[AIM OF THE EXERCISE] Using the data that follows, say how many lines contain the word "empty", giving the number by itself.
Segment Start: GIVEN DATA
(* ===== verification/TranscriptOutbox.v ===== *)
(** * Transcript outbox (packages/storage/src/transcript-outbox-repo.ts)

    The table [transcript_outbox], keyed by [event_id].  The run-time guards on
    a row's columns are the typing of the row.  An event is the JSON value it is
    stored as. *)
From S2P Require Import Prelude.
From S2P Require Import JsString.
From S2P Require Import Errors.
From S2P Require Import JsJson.
From S2P Require Import JsJsonText.

Record TranscriptOutboxRow := mkOutboxRow {
  session_id : string;
  event_json : string;
  enqueued_at : string;
  delivered_at : option string;
  transcript_offset : option Z;
  attempt_count : Z;
  last_attempt_at : option string;
  last_error : option string;
}.

#[export] Instance TranscriptOutboxRow_eta : Eta TranscriptOutboxRow := λ r,
  mkOutboxRow (session_id r) (event_json r) (enqueued_at r) (delivered_at r) (transcript_offset r)
    (attempt_count r) (last_attempt_at r) (last_error r).

Record TranscriptOutboxRecord := mkOutboxRecord {
  rec_eventId : string;
  rec_sessionId : string;
  rec_event : json;
  rec_enqueuedAt : string;
  rec_deliveredAt : option string;
  rec_transcriptOffset : option Z;
  rec_attemptCount : Z;
  rec_lastAttemptAt : option string;
  rec_lastError : option string;
}.

Notation outbox_table := (gmap string TranscriptOutboxRow).
Notation outbox_repo := (M js_error outbox_table).

Definition isRecord (value : option json) : bool :=
  match value with Some (JObject _) | Some (JArray _) => true | _ => false end.
Definition isString (value : option json) : bool :=
  match value with Some (JString _) => true | _ => false end.

Definition isTranscriptEvent (value : json) : bool :=
  isRecord (Some value) &&
  forallb (λ k, isString (field k value))
    ["eventId"; "actionId"; "idempotencyKey"; "sessionId"; "sessionKey"; "timestamp"; "type"; "actorType"; "actorId"] &&
  isRecord (field "payload" value).

Definition invalid_transcript_event : json :=
  JObject [("eventId", JString "invalid"); ("actionId", JString "invalid"); ("idempotencyKey", JString "invalid");
    ("sessionId", JString "invalid"); ("sessionKey", JString "invalid");
    ("timestamp", JString "1970-01-01T00:00:00.000Z"); ("type", JString "orchestration.phase");
    ("actorType", JString "system"); ("actorId", JString "system");
    ("payload", JObject [("reason", JString "invalid_transcript_event")])].

(** [safeJsonParse(raw, undefined)] is [None] when the text is empty or does not
    parse. *)
Definition parseTranscriptEvent (raw : string) : json :=
  match (if truthy raw then json_parse raw else None) with
  | Some parsed => if isTranscriptEvent parsed then parsed else invalid_transcript_event
  | None => invalid_transcript_event
  end.

Definition mapOutboxRow (id : string) (row : TranscriptOutboxRow) : TranscriptOutboxRecord :=
  mkOutboxRecord id (session_id row) (parseTranscriptEvent (event_json row)) (enqueued_at row) (delivered_at row)
    (transcript_offset row) (attempt_count row) (last_attempt_at row) (last_error row).

Definition get (id : string) : outbox_repo (option TranscriptOutboxRecord) :=
  gets (λ t : outbox_table, mapOutboxRow id <$> t !! id).

Definition new_outbox_row (event : json) (enqueuedAt : string) : TranscriptOutboxRow :=
  mkOutboxRow (event_string "sessionId" event) (json_stringify event) enqueuedAt None None 0 None None.

Definition enqueueStmt (event : json) (enqueuedAt : string) : outbox_repo unit := λ t,
  (Ok tt, (sql_insert_ignore (event_string "eventId" event) (new_outbox_row event enqueuedAt) t).2).

Definition enqueue (event : json) (enqueuedAt : string) : outbox_repo TranscriptOutboxRecord :=
  enqueueStmt event enqueuedAt ;;
  stored ← get (event_string "eventId" event);
  mret (default (mkOutboxRecord (event_string "eventId" event) (event_string "sessionId" event) event enqueuedAt
                   None None 0 None None) stored).

(** [ORDER BY enqueued_at ASC, event_id ASC]. *)
Definition queue_key (r : string * TranscriptOutboxRow) : string * string := (enqueued_at r.2, r.1).
Definition oldest_first (l : list (string * TranscriptOutboxRow)) : list (string * TranscriptOutboxRow) :=
  order_by (λ x y, negb (pair_ltb (queue_key y) (queue_key x))) l.

Definition is_pending (row : TranscriptOutboxRow) : bool := bool_decide (delivered_at row = None).

(** [sessionId ? bySession : all]: the empty string selects all. *)
Definition in_session (sid : option string) (row : TranscriptOutboxRow) : bool :=
  match sid with
  | Some s => if truthy s then bool_decide (session_id row = s) else true
  | None => true
  end.

Definition pending_rows (limit : Z) (sid : option string) (t : outbox_table) : list (string * TranscriptOutboxRow) :=
  sql_limit limit (oldest_first (List.filter (λ r, is_pending r.2 && in_session sid r.2) (map_to_list t))).

Definition listPending (limit : Z) (sid : option string) : outbox_repo (list TranscriptOutboxRecord) :=
  gets (λ t, map (λ r, mapOutboxRow r.1 r.2) (pending_rows limit sid t)).

Definition outbox_update (cond : TranscriptOutboxRow → bool) (f : TranscriptOutboxRow → TranscriptOutboxRow) (id : string)
    : outbox_repo (option TranscriptOutboxRecord) := λ t,
  get id (sql_update cond f id t).2.

Definition outbox_markFailed (id lastAttemptAt lastError : string) : outbox_repo (option TranscriptOutboxRecord) :=
  outbox_update is_pending
    (λ row, row <| attempt_count := attempt_count row + 1 |> <| last_attempt_at := Some lastAttemptAt |>
                <| last_error := Some lastError |>) id.

Definition markAttemptStarted (id attemptedAt : string) : outbox_repo (option TranscriptOutboxRecord) :=
  outbox_update is_pending (λ row, row <| last_attempt_at := Some attemptedAt |>) id.

Definition markDelivered (id deliveredAt : string) (offset : Z) : outbox_repo (option TranscriptOutboxRecord) :=
  outbox_update (λ _, true)
    (λ row, row <| delivered_at := Some deliveredAt |> <| transcript_offset := Some offset |>
                <| last_attempt_at := Some deliveredAt |> <| last_error := None |>) id.

(** The event of a row that [enqueue] wrote reads back as it was given. *)
Lemma parse_stored_event fields :
  json_wf (JObject fields) → isTranscriptEvent (JObject fields) = true →
  parseTranscriptEvent (json_stringify (JObject fields)) = JObject fields.
Proof.
  intros Hwf He. unfold parseTranscriptEvent. by rewrite object_text_truthy, json_parse_stringify, He.
Qed.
Segment End: GIVEN DATA
[TASK SOLUTION] 2